● Records from a dataset:

______

(* ===== verification/Rejections.v ===== *)
(** * Rejected requests, from the network on

    [ClientErrors] shows that a handler whose answer is a 4xx status changed nothing.
    A request also passes the layers of [src/http/mod.rs]: the rate limiters count it
    in Redis before the handler sees it. This file follows a request through all of
    them: when the response that leaves the service is a 4xx status, nothing but the
    counters of the rate limiter can have changed. *)

From S2P Require Import Prelude Effects Text Sql Keyset Domain Schema RateLimits Redis RateLimiter Social Users.
From S2P Require Import Posts Engagement Trust Invites Crypto Auth World Feed Stories Notifications Moderation.
From S2P Require Import Fingerprint Search Media Http App Middleware HandlersUsers HandlersPosts HandlersMedia.
From S2P Require Import HandlersSafety HandlersStories Endpoints ClientErrors Access Routes.
From stdpp Require Import options.

#[local] Open Scope Z_scope.

(** ** What the limiters touch *)

(** The keys of the rate limiter. *)
Definition counter_key (k : string) : bool := starts_with "ratelimit:" k.
(** [r'] differs from [r] in counters at most. *)
Definition same_entries (r r' : Redis) : Prop :=
  redis_up r' = redis_up r ∧ ∀ k, counter_key k = false → store r' !! k = store r !! k.
(** Everything the service keeps is as it was, the counters apart. *)
Definition counters_only (a a' : App) : Prop :=
  a' = set_redis (w_redis (app_world a')) a ∧ same_entries (w_redis (app_world a)) (w_redis (app_world a')).

Global Instance same_entries_preorder : PreOrder same_entries.
Proof.
  split; [by intros r; split|]. intros x y z [Hu Hs] [Hu' Hs']. split; [congruence|].
  intros k Hk. by rewrite Hs', Hs.
Qed.
Global Instance counters_only_preorder : PreOrder counters_only.
Proof.
  split; [intros [[] ? ?]; by split|]. intros x y z [Hx Hs] [Hy Hs']. split; [|by etrans].
  rewrite Hy, Hx. by destruct x as [[] ? ?].
Qed.
Lemma counters_only_redis a r : same_entries (w_redis (app_world a)) r → counters_only a (set_redis r a).
Proof. intros Hr. by destruct a as [[] ? ?]. Qed.

(** A command sequence that touches counters at most. *)
Definition counts {A} (m : M Redis RedisError A) : Prop := ∀ r, same_entries r (snd (m r)).
Lemma counts_bind {A B} (m : M Redis RedisError A) (k : A → M Redis RedisError B) :
  counts m → (∀ x, counts (k x)) → counts (m ≫= k).
Proof.
  intros Hm Hk r. specialize (Hm r). unfold_m. destruct (m r) as [[x|err] r']; [|done]. etrans; [exact Hm|apply Hk].
Qed.
Lemma counts_read_only {A} (m : M Redis RedisError A) : read_only m → counts m.
Proof. intros Hm r. by rewrite (Hm r). Qed.
Lemma same_entries_set r k f : counter_key k = true → (∀ m j, j ≠ k → f m !! j = m !! j) → same_entries r (set_store f r).
Proof. intros Hk Hf. split; [done|]. intros j Hj. apply Hf. intros ->. congruence. Qed.
Lemma incr_counts rnow k ttl : counter_key k = true → counts (incr_with_ttl rnow k ttl).
Proof.
  intros Hk. apply counts_bind; [apply counts_read_only; intros r; unfold connected; run; done|]. intros _.
  apply counts_bind; [|intros; apply counts_read_only; intros r; run; done].
  apply counts_bind; [|intros count; apply counts_bind; [case_match|done]; [|done]].
  - intros r. unfold redis_incr. run; try done; apply (same_entries_set _ k); try done; intros; by rewrite lookup_insert_ne.
  - intros r. apply (same_entries_set _ k); [done|]. intros m j Hj. by rewrite lookup_alter_ne.
Qed.
Lemma check_loop_counts now rnow u action cs acc : counts (check_loop now rnow u action cs acc).
Proof.
  revert acc. induction cs as [|[lim w] cs IH]; intros acc; [done|]. simpl.
  apply counts_bind; [by apply incr_counts|intros; apply IH].
Qed.
Lemma check_and_increment_counts now rnow u action level : counts (check_and_increment now rnow u action level).
Proof. unfold check_and_increment. case_match; [|done]. apply counts_bind; [apply check_loop_counts|done]. Qed.
Lemma check_and_increment_ip_counts now rnow ip action lim w : counts (check_and_increment_ip now rnow ip action lim w).
Proof. apply counts_bind; [by apply incr_counts|done]. Qed.

(** ** Statuses *)

Definition is_4xx (r : Response) : Prop := 400 ≤ rs_status r < 500.

(** The results of a handler satisfy [P]. *)
Definition returns {S E A} (P : A → Prop) (m : M S E A) : Prop := ∀ s a s', m s = (Ok a, s') → P a.
Lemma returns_bind {S E A B} P (m : M S E A) (k : A → M S E B) : (∀ a, returns P (k a)) → returns P (m ≫= k).
Proof. intros Hk s b s'. unfold_m. destruct (m s) as [[a|err] s1]; [apply Hk|done]. Qed.
Lemma returns_mret {S E A} (P : A → Prop) a : P a → returns (S := S) (E := E) P (mret a).
Proof. intros Ha s b s'. unfold_m. by intros [= <- _]. Qed.
Lemma returns_throw {S E A} (P : A → Prop) err : returns (S := S) (E := E) P (throw err).
Proof. by intros s b s'. Qed.
(** A status code that is handed on. *)
Lemma returns_code {S E} (P : Reply → Prop) (m : M S E Z) :
  returns (λ code, P (RStatus code)) m → returns P (m ≫= λ code, mret (RStatus code)).
Proof. intros Hm s b s'. specialize (Hm s). unfold_m. destruct (m s) as [[a|err] s1]; [|done]. intros [= <- _]. by eapply Hm. Qed.
Ltac solve_returns :=
  repeat first [ progress intros | apply returns_code | apply returns_mret; unfold NO_CONTENT, ACCEPTED; cbn; lia | apply returns_throw | apply returns_bind
               | progress case_match ].

Section layers.
Context `{Libs} `{IpLib} (st : AppState) (cidrs : list IpNet) (render : Reply → Json).

(** A successful handler never answers with a client error. *)
Lemma serve_status e rq ep : returns (λ r, ¬ 400 ≤ reply_status r < 500) (serve st e rq ep).
Proof using Type.
  destruct ep; unfold serve, respond; unfold_handlers; solve_returns.
Qed.

Lemma status_into err : rs_status (into_response err) = err_status err.
Proof using Type.
  unfold into_response.
  assert (Hf : ∀ l r, rs_status (foldl (λ r nv, insert_header nv.1 nv.2 r) r l) = rs_status r); [|by rewrite Hf].
  intros l. induction l as [|x l IH]; intros r; [done|]. simpl. by rewrite IH.
Qed.
Lemma status_secure b r : rs_status (secure_headers b r) = rs_status r.
Proof using Type. unfold secure_headers. by repeat case_match. Qed.

(** ** Through the layers *)

(** What a layer may rely on: the stories are consistent, and an identity that is
    already attached to the request belongs to an account that is not deleted. *)
Definition admissible (i : Incoming) (a : App) : Prop :=
  story_inv (w_db (app_world a)) ∧ identity_ok (in_request i) a.
(** Where the service answers with a client error, it has changed counters at most. *)
Definition rejects_cleanly (s : Service) : Prop :=
  ∀ i a r a', admissible i a → s i a = (r, a') → is_4xx r → counters_only a a'.

Lemma admissible_counters i a a' : counters_only a a' → admissible i a → admissible i a'.
Proof using Type. intros [-> _]. by destruct a as [[] ? ?]. Qed.
Lemma admissible_optional clk i a :
  admissible i a → admissible (optional_auth (auth_config st) clk i a).2 a.
Proof using Type.
  intros [Hs Hid]. split; [done|]. destruct (rq_auth (in_request i)) as [u|] eqn:Hu.
  - unfold optional_auth, auth_user_opt, auth_user. rewrite Hu. by destruct i.
  - destruct (optional_auth (auth_config st) clk i a) as [[u|] i'] eqn:Ho; simpl.
    + apply optional_auth_spec in Ho as Hact; [|done]. pose proof (optional_auth_cached (auth_config st) clk clk _ _ _ _ Ho) as Hc.
      intros v Hv. unfold optional_auth, auth_user_opt, auth_user in Hc. rewrite Hv in Hc. injection Hc as ->.
      unfold account_active in Hact. by destruct (active_user (w_db (app_world a)) u).
    + assert (i' = i) as ->; [|done]. unfold optional_auth, auth_user_opt in Ho.
      destruct (auth_user _ _ _ _) as [[[]|] ?]; [done|]. injection Ho as <-. by destruct i.
Qed.

Lemma endpoint_clean e ep : rejects_with_effect ep = false → rejects_cleanly (endpoint_service st render e ep).
Proof using Type.
  intros Hep i a r a' [Hs Hid]. unfold endpoint_service. destruct (serve st e (in_request i) ep a) as [[reply|err] a1] eqn:Hrun.
  - intros [= <- <-] Hr. exfalso. by eapply serve_status.
  - intros [= <- <-]. unfold is_4xx. rewrite status_into. intros Hc. by rewrite (serve_client_error st e (in_request i) ep a err a1).
Qed.
Lemma ban_clean clk next : rejects_cleanly next → rejects_cleanly (ban_check_middleware (auth_config st) clk next).
Proof using Type.
  intros Hn i a r a' Ha. unfold ban_check_middleware. pose proof (admissible_optional clk i a Ha) as Ha'.
  destruct (optional_auth _ _ _ _) as [[u|] i']; [|by apply Hn].
  destruct (is_banned _ _ _) as [[[]|] ?]; [by intros [= _ <-]|by apply Hn|by intros [= _ <-]].
Qed.
Lemma user_limit_clean clk rnow next :
  rejects_cleanly next → rejects_cleanly (rate_limit_middleware (auth_config st) clk rnow next).
Proof using Type.
  intros Hn i a r a' Ha. unfold rate_limit_middleware. pose proof (admissible_optional clk i a Ha) as Ha'.
  destruct (optional_auth _ _ _ _) as [auth i']. simpl in Ha'.
  destruct (rate_limit_action _ _) as [action|]; [|by apply Hn]. destruct auth as [u|]; [|by apply Hn].
  unfold Trust.get_trust_score, reads, on_world, on_redis. cbv beta iota.
  match goal with |- context [check_and_increment ?n ?rn ?u ?ac ?l ?rd] =>
    pose proof (check_and_increment_counts n rn u ac l rd) as Hc;
    destruct (check_and_increment n rn u ac l rd) as [[info|err] rd'] end; cbn [snd] in Hc;
    pose proof (counters_only_redis a rd' Hc) as Hca; [|by intros [= _ <-]].
  destruct (limited info); [by intros [= _ <-]|]. unfold set_redis in *.
  destruct (next i' _) as [r1 a1] eqn:Hr1. intros [= <- <-] H4. etrans; [exact Hca|].
  eapply Hn; [|exact Hr1|done]. by eapply admissible_counters.
Qed.
Lemma ip_limit_clean limit clk rnow next :
  rejects_cleanly next → rejects_cleanly (ip_rate_limit_middleware limit clk rnow next).
Proof using Type.
  intros Hn i a r a' Ha. unfold ip_rate_limit_middleware.
  destruct (ip_rate_limit_config _ _ _) as [[[action lim] w]|]; [|by apply Hn].
  unfold on_world, on_redis. cbv beta iota.
  match goal with |- context [check_and_increment_ip ?n ?rn ?u ?ac ?l ?w ?rd] =>
    pose proof (check_and_increment_ip_counts n rn u ac l w rd) as Hc;
    destruct (check_and_increment_ip n rn u ac l w rd) as [[[]|err] rd'] end; cbn [snd] in Hc;
    pose proof (counters_only_redis a rd' Hc) as Hca; [by intros [= _ <-]| |by intros [= _ <-]].
  intros Hr1 H4. etrans; [exact Hca|]. eapply Hn; [|exact Hr1|done]. by eapply admissible_counters.
Qed.
Lemma layers_clean le layers next : rejects_cleanly next → rejects_cleanly (foldr (apply_layer st le) next layers).
Proof using Type.
  intros Hn. induction layers as [|[] layers IH]; [done|..]; simpl;
    [by apply ban_clean|by apply user_limit_clean|by apply ip_limit_clean].
Qed.

(** C7: a request that is answered with a 4xx status, wherever on its way through the
    layers and the handler it was refused, left Postgres, the media queue, the bucket
    and the notification channel as they were, and Redis too but for the keys of the
    rate limiter, which had counted it. It holds for every endpoint, input and clock
    on a database with consistent stories, and has two exceptions: a reused refresh
    token is answered with 401 and revokes its family, and an upload that cannot be
    signed is answered with 400 and leaves its row. *)
Theorem client_error_no_effect le e ep i a r a' :
  rq_auth (in_request i) = None → story_inv (w_db (app_world a)) → rejects_with_effect ep = false →
  routed st cidrs render le e ep i a = (r, a') → is_4xx r → counters_only a a'.
Proof using Type.
  intros Hauth Hs Hep. unfold routed, global_layers, security_headers_middleware, request_context_middleware.
  case_match; [by intros [= _ <-]|].
  match goal with |- context [foldr ?f ?x ?l ?j a] => destruct (foldr f x l j a) as [r1 a1] eqn:Hr end. intros [= <- <-]. unfold is_4xx. rewrite status_secure. intros H4.
  eapply (layers_clean le); [by apply endpoint_clean| |exact Hr|done]. split; [done|]. intros u. simpl. by rewrite Hauth.
Qed.
End layers.

(** A post without a picture is refused with 400 by the handler, after the limiter has
    counted the attempt. *)
#[local] Existing Instance Sample.toy_libs.
#[local] Existing Instance toy_ip.
Lemma client_error_no_effect_witness :
  rs_status (post_once posting Sample.app).1 = 400 ∧ (post_once posting Sample.app).2 ≠ Sample.app ∧
  counters_only Sample.app (post_once posting Sample.app).2.
Proof.
  assert (Hst : rs_status (post_once posting Sample.app).1 = 400) by (vm_compute; reflexivity).
  split; [exact Hst|]. split.
  - intros He. assert (Hl : size (store (w_redis (app_world (post_once posting Sample.app).2))) = 0%nat) by (by rewrite He).
    vm_compute in Hl. discriminate.
  - eapply (client_error_no_effect Sample.st [] (λ _, JNull) posting_layers (Sample.env (seconds posting_time))
      (CreatePost (Some (mkCreatePost [] None))) posting Sample.app).
    + reflexivity.
    + exact story_inv_feed_db.
    + reflexivity.
    + apply surjective_pairing.
    + unfold is_4xx. change (400 ≤ rs_status (post_once posting Sample.app).1 < 500). rewrite Hst. lia.
Defined.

______

● EXERCISE DIRECTIONS: Your answer should be the lines of the records that include the word "split".

● ANSWER TO THE PROBLEM:
  split; [by intros r; split|]. intros x y z [Hu Hs] [Hu' Hs']. split; [congruence|].
  split; [intros [[] ? ?]; by split|]. intros x y z [Hx Hs] [Hy Hs']. split; [|by etrans].
Proof. intros Hk Hf. split; [done|]. intros j Hj. apply Hf. intros ->. congruence. Qed.
  intros [Hs Hid]. split; [done|]. destruct (rq_auth (in_request i)) as [u|] eqn:Hu.
  eapply (layers_clean le); [by apply endpoint_clean| |exact Hr|done]. split; [done|]. intros u. simpl. by rewrite Hauth.
  split; [exact Hst|]. split.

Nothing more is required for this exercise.